Copy out each line of the entries where the word "quotes" is present.
══════
Lemma filter_job_id_known (count i : nat) :
  (i < count)%nat ->
  filter (fun j => String.eqb (job_id j) (job_id i)) (seq 0 count) = [i].
Proof.
  intro Hi. apply (filter_unique_key (fun x : nat => x)).
  - rewrite map_id. apply seq_NoDup.
  - apply in_seq. lia.
  - apply String.eqb_refl.
  - intros y _ Hy. apply String.eqb_eq in Hy. apply job_id_inj. assumption.
Qed.

Lemma filter_job_id_unknown (count : nat) (id : string) :
  (forall i, (i < count)%nat -> job_id i <> id) ->
  filter (fun j => String.eqb (job_id j) id) (seq 0 count) = [].
Proof.
  intro Hno.
  assert (H : forall l, (forall j, In j l -> (j < count)%nat) ->
                        filter (fun j => String.eqb (job_id j) id) l = []).
  { induction l as [|a l IH]; intro Hl; [reflexivity|]. cbn [filter].
    destruct (String.eqb (job_id a) id) eqn:E.
    - apply String.eqb_eq in E. exfalso. apply (Hno a); [apply Hl; left; reflexivity|].
      assumption.
    - apply IH. intros j Hj. apply Hl. right. assumption. }
  apply H. intros j Hj. apply in_seq in Hj. lia.
Qed.

Section SeededRows.
Variable cols : list string.
Variable f : nat -> row.
Hypothesis f_id : forall i, field cols (f i) "id" = VStr (job_id i).

Lemma where_id_seeded (id : string) (l : list nat) :
  where_id cols id (map f l) = map f (filter (fun j => String.eqb (job_id j) id) l).
Proof.
  unfold where_id. induction l as [|a l IH]; [reflexivity|]. cbn [map filter].
  rewrite f_id. cbn [sql_eq value_eqb].
  destruct (String.eqb (job_id a) id); cbn [map]; rewrite IH; reflexivity.
Qed.

Lemma where_id_seeded_known (count i : nat) :
  (i < count)%nat -> where_id cols (job_id i) (map f (seq 0 count)) = [f i].
Proof.
  intro Hi. rewrite where_id_seeded, filter_job_id_known by assumption. reflexivity.
Qed.

Lemma where_id_seeded_unknown (count : nat) (id : string) :
  (forall i, (i < count)%nat -> job_id i <> id) ->
  where_id cols id (map f (seq 0 count)) = [].
Proof.
  intro Hno. rewrite where_id_seeded, filter_job_id_unknown by assumption. reflexivity.
Qed.

Lemma seeded_unique (col : string) (count : nat) :
  unique_discriminator cols col (map f (seq 0 count)).
Proof.
  unfold unique_discriminator. rewrite map_map.
  apply NoDup_map_inj; [|apply seq_NoDup].
  intros x y H. rewrite !f_id in H. apply (f_equal fst) in H. cbn [fst] in H.
  apply VStr_inj, job_id_inj in H. assumption.
Qed.

End SeededRows.

Lemma select_latest_seeded (s : schema) (col : string) (f : nat -> row) (count : nat)
  (id : string) :
  (forall i, field (columns s) (f i) "id" = VStr (job_id i)) ->
  select_latest col id s (map f (seq 0 count))
  = match filter (fun j => String.eqb (job_id j) id) (seq 0 count) with
    | [i] => Some (f i)
    | _ => None
    end
  /\ ((exists i, (i < count)%nat /\ id = job_id i
                 /\ select_latest col id s (map f (seq 0 count)) = Some (f i))
      \/ ((forall i, (i < count)%nat -> job_id i <> id)
          /\ select_latest col id s (map f (seq 0 count)) = None)).
Proof.
  intro Hid. unfold select_latest.
  destruct (job_index_dec count id) as [[i [Hi <-]]|Hno].
  - rewrite (where_id_seeded_known _ f Hid count i Hi), filter_job_id_known by assumption.
    split; [reflexivity|]. left. exists i. auto.
  - rewrite (where_id_seeded_unknown _ f Hid count id Hno), filter_job_id_unknown
      by assumption.
    split; [reflexivity|]. right. auto.
Qed.

Lemma seeded_latest_rows (C : Z -> value) (s : schema) (col : string) (f : nat -> row)
  (count : nat) (r : row) :
  (forall x y : Z, desc_before (C x) (C y) = (y <? x)) ->
  (forall a b : Z, sql_max2 (C a) (C b) = C (Z.max a b)) ->
  (forall x y : Z, C x = C y -> x = y) ->
  (forall x : Z, C x <> VNone) ->
  (forall i, field (columns s) (f i) "id" = VStr (job_id i)) ->
  (forall i, exists n, field (columns s) (f i) col = C n) ->
  In r (latest_join col s (map f (seq 0 count))) <-> In r (map f (seq 0 count)).
Proof.
  intros H1 H2 H3 H4 Hid Hcol.
  rewrite (latest_join_In C H1 H2 H3 H4 col s (map f (seq 0 count))).
  - split.
    + intros [id H].
      destruct (select_latest_seeded s col f count id Hid) as [_ [[i [Hi [_ E]]]|[_ E]]];
        rewrite E in H; [|discriminate].
      inversion H. apply in_map. apply in_seq. lia.
    + intro H. apply in_map_iff in H. destruct H as [i [<- Hi]]. apply in_seq in Hi.
      exists (job_id i).
      destruct (select_latest_seeded s col f count (job_id i) Hid)
        as [_ [[j [Hj [Ej E]]]|[Hno _]]].
      * apply job_id_inj in Ej. subst j. assumption.
      * exfalso. apply (Hno i); [lia | reflexivity].
  - intros r' Hr'. apply in_map_iff in Hr'. destruct Hr' as [i [<- _]].
    split; [exists (job_id i); apply Hid | apply Hcol].
  - apply seeded_unique. assumption.
Qed.

Lemma forallb_map_seq (p : row -> bool) (f : nat -> row) (count : nat) :
  (forall i, p (f i) = true) -> forallb p (map f (seq 0 count)) = true.
Proof.
  intro H. apply forallb_forall. intros r Hr.
  apply in_map_iff in Hr. destruct Hr as [i [<- _]]. apply H.
Qed.

Lemma seed_data_returned (count : nat) (uuid : nat -> string) (now : nat -> Z)
  (stored tables : benchmark_tables) :
  seed_data count uuid now stored = (Returned tt, tables) ->
  tables = seeded count uuid now.
Proof.
  unfold seed_data. change (mk_tables [] [] []) with (seeded 0 uuid now).
  destruct (seed_loop uuid now (seq 0 count) (seeded 0 uuid now)) as [w|e] eqn:E;
    [|discriminate].
  intro H. inversion H. subst w.
  apply seed_loop_returned in E. destruct E as [E _]. exact E.
Qed.
(** C10: whatever the index, the day counter and the dates, the pass sets
    the accrual period of every period to 0.5, and the annuity it passes to
    the solver, and reports when the solver fails, is 0.5 times the discount
    factor of the cell's instrument at the date of the period. *)
Theorem accrual_period_is_half s :
  sized s →
  (∀ i, i < nOptionletTenors_ s →
     optionletAccrualPeriods_ (members_after (performCalculations s)) !!! i
     = 0.5%float) ∧
  (∀ s', performCalculations s = Ok () s' →
     ∀ i j, i < nOptionletTenors_ s → j < nStrikes_ s →
       ∃ instrument,
         mget (capfloors_ s') i j = Some instrument ∧
         inversion_of s i j
           (0.5 * discount instrument (optionletDates_ s' !!! i))%float
           (mget (optionletStDevs_ s) i j)
         = inr (mget (optionletStDevs_ s') i j)) ∧
  (∀ d s', performCalculations s = Raise d s' →
     ∃ i j instrument,
       i < nOptionletTenors_ s ∧ j < nStrikes_ s ∧
       mget (capfloors_ s') i j = Some instrument ∧
       diag_annuity d
       = (0.5 * discount instrument (optionletDates_ s' !!! i))%float ∧
       inversion_of s i j (diag_annuity d) (mget (optionletStDevs_ s) i j)
       = inl (diag_what d)).
Proof.
  intros Hsized. split_and!.
  - intros i Hi. pose proof (performCalculations_spec s Hsized) as Hspec.
    destruct (performCalculations s) as [[] s' | d s']; cbn [members_after].
    + destruct Hspec as [_ _ _ Hperiods _ _].
      by destruct (Hperiods i Hi) as (_ & ? & _).
    + destruct Hspec as (i0 & j0 & [_ _ Hperiods _ _ _ _ _]).
      by destruct (Hperiods i Hi) as (_ & ? & _).
  - intros s' Hrun i j Hi Hj.
    destruct (completed_pass s s' i j Hsized Hrun Hi Hj)
      as (_ & Hperiods & (_ & Hinstr & _) & Hsolve & _).
    destruct (Hperiods i Hi) as (Hdate & _).
    exists (instrument_of s i j). split; [done |]. by rewrite Hdate.
  - intros d s' Hrun.
    destruct (failed_pass s d s' Hsized Hrun) as (i0 & j0 & Hfailed).
    destruct Hfailed as [_ _ Hperiods [Hi Hj] (what & Hsolve & ->)
                           [(_ & Hinstr & _) _] _ _].
    destruct (Hperiods i0 Hi) as (Hdate & _).
    exists i0, j0, (instrument_of s i0 j0). rewrite Hdate.
    split_and!; done.
Qed.

Lemma completes_Ok (r : Run (Period := Period) ()) :
  completes r = true → r = Ok () (members_after r).
Proof. by destruct r as [[] s | d s]. Defined.

(** The pass keeps the sizes and leaves every row of instruments with one
    cell per strike. *)
Lemma pass_keeps_sized s :
  sized s →
  let s' := members_after (performCalculations s) in
  sized s' ∧ nOptionletTenors_ s' = nOptionletTenors_ s ∧
  nStrikes_ s' = nStrikes_ s ∧
  (completes (performCalculations s) = true →
   Forall (λ row, length row = nStrikes_ s') (capfloors_ s')).
Proof.
  intros Hsized. pose proof (performCalculations_spec s Hsized) as Hspec.
  destruct (performCalculations s) as [[] s' | d s']; cbn [members_after completes].
  - destruct Hspec as [[] ? Hrows _ _ _]. split_and!; try done.
    intros _. by rewrite same_nStrikes0.
  - destruct Hspec as (i0 & j0 & [[] ? _ _ _ _ _ _]). split_and!; done.
Qed.

End PassTheorems.

(** ** Scenarios in whole months *)

Section Scenarios.
Import MonthPeriod Example.

Lemma month_times n (p : t) :
  period_times (S n) p = M (Z.of_nat (S n) * months p).
Proof.
  rewrite <- (months_times months) by (intros; reflexivity).
  by destruct (period_times (S n) p).
Qed.

(** C3: with an index tenor of 3 months and quotes up to 2 years, the
    ladder has exactly the 7 optionlet tenors 3M, 6M, ..., 21M with the
    cumulative lengths 6M, 9M, ..., 24M, as soon as the loop is given the 7
    tests of its condition it needs; an eighth period would have the length
    27M, which is more than 24M. *)
Theorem scenario_3M_2Y :
  (∀ fuel,
     tenor_grid fuel (M 3) (Y 2)
     = if fuel <? 7 then OutOfFuel
       else Returns ([M 3; M 6; M 9; M 12; M 15; M 18; M 21],
                     [M 6; M 9; M 12; M 15; M 18; M 21; M 24])) ∧
  period_add (M 24) (M 3) = M 27 ∧
  period_le (M 27) (Y 2) = false ∧
  (∀ fuel,
     ∃ s, OptionletStripper_new (7 + fuel) flat_surface (index 3) [] = Returns s ∧
          nOptionletTenors_ s = 7 ∧
          optionletTenors_ s = [M 3; M 6; M 9; M 12; M 15; M 18; M 21] ∧
          capfloorLengths_ s = [M 6; M 9; M 12; M 15; M 18; M 21; M 24]).
Proof.
  split_and!.
  - intros fuel. do 7 (destruct fuel as [| fuel]; [reflexivity |]). reflexivity.
  - reflexivity.
  - reflexivity.
  - intros fuel. eexists. split; [reflexivity |]. split_and!; reflexivity.
Qed.

(** C1, as stated, fails: with an index tenor of 3 months and quotes up to
    2 years the first cumulative length (i = 0) is 6M, which is not
    [(0+1) * 3M]. *)
Lemma capfloorLengths_first_is_two_tenors :
  ∃ s, OptionletStripper_new 8 flat_surface (index 3) [] = Returns s ∧
       0 < nOptionletTenors_ s ∧
       capfloorLengths_ s !! 0 = Some (M 6) ∧
       M (Z.of_nat (0 + 1) * months (tenor (index 3))) = M 3 ∧
       capfloorLengths_ s !! 0 ≠ Some (M (Z.of_nat (0 + 1) * months (tenor (index 3)))).
Proof.
  eexists. split; [reflexivity |].
  split_and!; [cbn; lia | reflexivity | reflexivity | cbn; intros [=]].
Qed.

Lemma capfloorLengths_multiples_witness :
  ∃ s, OptionletStripper_new 8 flat_surface (index 3) [] = Returns s ∧
       2 < nOptionletTenors_ s ∧
       optionletTenors_ s !! 2 = Some (period_times (2 + 1) (tenor (index 3))) ∧
       capfloorLengths_ s !! 2 = Some (period_times (2 + 2) (tenor (index 3))) ∧
       capfloorLengths_ s !! 2
       = (λ p, period_add p (tenor (index 3))) <$> optionletTenors_ s !! 2.
Proof.
  eexists. split; [reflexivity |]. split; [cbn; lia |].
  apply (capfloorLengths_multiples 8 flat_surface (index 3) []);
    [reflexivity | cbn; lia].
Defined.

Lemma capfloorLengths_ladder_witness :
  (∀ a b : t, months (period_add a b) = (months a + months b)%Z) ∧
  (∀ a b : t, period_le a b = (months a <=? months b)%Z) ∧
  last (optionTenors flat_surface) = Some (Y 2) ∧
  (∀ s, OptionletStripper_new 8 flat_surface (index 6) [] = Returns s →
     length (optionletTenors_ s) = nOptionletTenors_ s ∧
     length (capfloorLengths_ s) = nOptionletTenors_ s ∧
     (∀ i, 1 ≤ i → i < nOptionletTenors_ s →
        capfloorLengths_ s !!! i
        = period_add (capfloorLengths_ s !!! (i - 1)) (tenor (index 6)) ∧
        period_lt (capfloorLengths_ s !!! (i - 1)) (capfloorLengths_ s !!! i) = true) ∧
     (∀ i, i < nOptionletTenors_ s →
        period_le (capfloorLengths_ s !!! i) (Y 2) = true)) ∧
  (period_le (period_add (tenor (index 6)) (tenor (index 6))) (Y 2) = false →
   OptionletStripper_new 8 flat_surface (index 6) []
   = Throws "too short capfloor term vol surface").
Proof.
  split; [reflexivity |]. split; [reflexivity |]. split; [reflexivity |].
  exact (capfloorLengths_ladder months (λ _ _, eq_refl) (λ _ _, eq_refl)
           8 flat_surface (index 6) [] (Y 2) eq_refl).
Defined.

Lemma switchStrikes_normalization_witness :
  last (optionTenors flat_surface) = Some (Y 2) ∧
  tenor_grid 8 (tenor (index 6)) (Y 2)
  = Returns ([M 6; M 12; M 18], [M 12; M 18; M 24]) ∧
  (∃ s, OptionletStripper_new 8 flat_surface (index 6) [0.04; 0.02; 0.06]%float
        = Returns s) ∧
  OptionletStripper_new 8 flat_surface (index 6) [0.04; 0.02]%float
  = Throws "nOptionletTenors_!=switchStrikes_.size()".
Proof.
  split; [reflexivity |]. split; [reflexivity |].
  pose proof (switchStrikes_normalization 8 flat_surface (index 6)
                [0.04; 0.02; 0.06]%float (Y 2) [M 6; M 12; M 18]
                [M 12; M 18; M 24] eq_refl eq_refl) as (_ & _ & Hthree & _).
  pose proof (switchStrikes_normalization 8 flat_surface (index 6)
                [0.04; 0.02]%float (Y 2) [M 6; M 12; M 18]
                [M 12; M 18; M 24] eq_refl eq_refl) as (_ & _ & Htwo & _).
  split.
  - apply Hthree; [cbn; lia | reflexivity].
  - apply Htwo; cbn; lia.
Defined.

Lemma flat_built : OptionletStripper_new 8 flat_surface (index 6) [] = Returns flat.
Proof. reflexivity. Defined.

Lemma falling_built :
  OptionletStripper_new 8 falling_surface (index 6) [0.04%float] = Returns falling.
Proof. reflexivity. Defined.

Lemma flat_sized : sized flat.
Proof. exact (new_sized _ _ _ _ _ flat_built). Defined.

Lemma falling_sized : sized falling.
Proof. exact (new_sized _ _ _ _ _ falling_built). Defined.

Lemma flat_completes : performCalculations flat = Ok () flat_stripped.
Proof. unfold flat_stripped. apply completes_Ok. vm_compute. reflexivity. Defined.

Lemma out_of_the_money_side_witness :
  sized flat ∧ performCalculations flat = Ok () flat_stripped ∧
  1 < nOptionletTenors_ flat ∧ 0 < nStrikes_ flat ∧
  let strike := strikes (surface_ flat) !!! 0 in
  let switchStrike := switchStrikes_ flat !!! 1 in
  ∃ instrument optionletType,
    mget (capfloors_ flat_stripped) 1 0 = Some instrument ∧
    capFloorStrike instrument = strike ∧
    (capFloorType instrument = Floor ↔ (strike <? switchStrike)%float = true) ∧
    (capFloorType instrument = Cap ↔ (strike <? switchStrike)%float = false) ∧
    (optionletType = Put ↔ capFloorType instrument = Floor) ∧
    (optionletType = Call ↔ capFloorType instrument = Cap) ∧
    blackFormulaImpliedStdDev optionletType strike
      (atmOptionletRate flat_stripped !!! 1%nat)
      (mget (optionletPrices_ flat_stripped) 1%nat 0%nat)
      (optionletAccrualPeriods_ flat_stripped !!! 1%nat
       * discount instrument (optionletDates_ flat_stripped !!! 1%nat))%float
      (mget (optionletStDevs_ flat) 1%nat 0%nat)
    = inr (mget (optionletStDevs_ flat_stripped) 1 0).
Proof.
  assert (1 < nOptionletTenors_ flat) as Hi by (cbn; lia).
  assert (0 < nStrikes_ flat) as Hj by (cbn; lia).
  split; [exact flat_sized |]. split; [exact flat_completes |].
  split; [exact Hi |]. split; [exact Hj |].
  exact (out_of_the_money_side flat flat_stripped 1 0 flat_sized flat_completes Hi Hj).
Defined.

Lemma optionletPrices_differences_witness :
  sized flat ∧ performCalculations flat = Ok () flat_stripped ∧
  2 < nOptionletTenors_ flat ∧ 0 < nStrikes_ flat ∧
  mget (optionletPrices_ flat_stripped) 2 0
  = (mget (capfloorPrices_ flat_stripped) 2 0
     - mget (capfloorPrices_ flat_stripped) 1 0)%float.
Proof.
  assert (2 < nOptionletTenors_ flat) as Hi by (cbn; lia).
  assert (0 < nStrikes_ flat) as Hj by (cbn; lia).
  split; [exact flat_sized |]. split; [exact flat_completes |].
  split; [exact Hi |]. split; [exact Hj |].
  exact (optionletPrices_differences flat flat_stripped 2 0 flat_sized
           flat_completes Hi Hj).
Defined.

(** C5, as stated, fails: with the cap/floor prices 0.001 and 0.01 in a
    column, the optionlet prices 0.001 and 0.009000000000000001 add up to
    0.010000000000000002 and not to 0.01. *)
Lemma column_sum_is_rounded :
  performCalculations (H0 := rounding_pricing) flat = Ok () rounded_stripped ∧
  mget (capfloorPrices_ rounded_stripped) 0 0 = 0.001%float ∧
  mget (capfloorPrices_ rounded_stripped) 1 0 = 0.01%float ∧
  column_sum (optionletPrices_ rounded_stripped) 1 0 = 0x1.47ae147ae147cp-7%float ∧
  column_sum (optionletPrices_ rounded_stripped) 1 0
  ≠ mget (capfloorPrices_ rounded_stripped) 1 0.
Proof.
  split; [unfold rounded_stripped; apply completes_Ok; vm_compute; reflexivity |].
  split; [vm_compute; reflexivity |]. split; [vm_compute; reflexivity |].
  split; [vm_compute; reflexivity |].
  intros Heq. apply (f_equal (λ x, PrimFloat.eqb x 0.01%float)) in Heq.
  vm_compute in Heq. discriminate Heq.
Qed.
══════
** Problem solution **
(** C3: with an index tenor of 3 months and quotes up to 2 years, the
(** C1, as stated, fails: with an index tenor of 3 months and quotes up to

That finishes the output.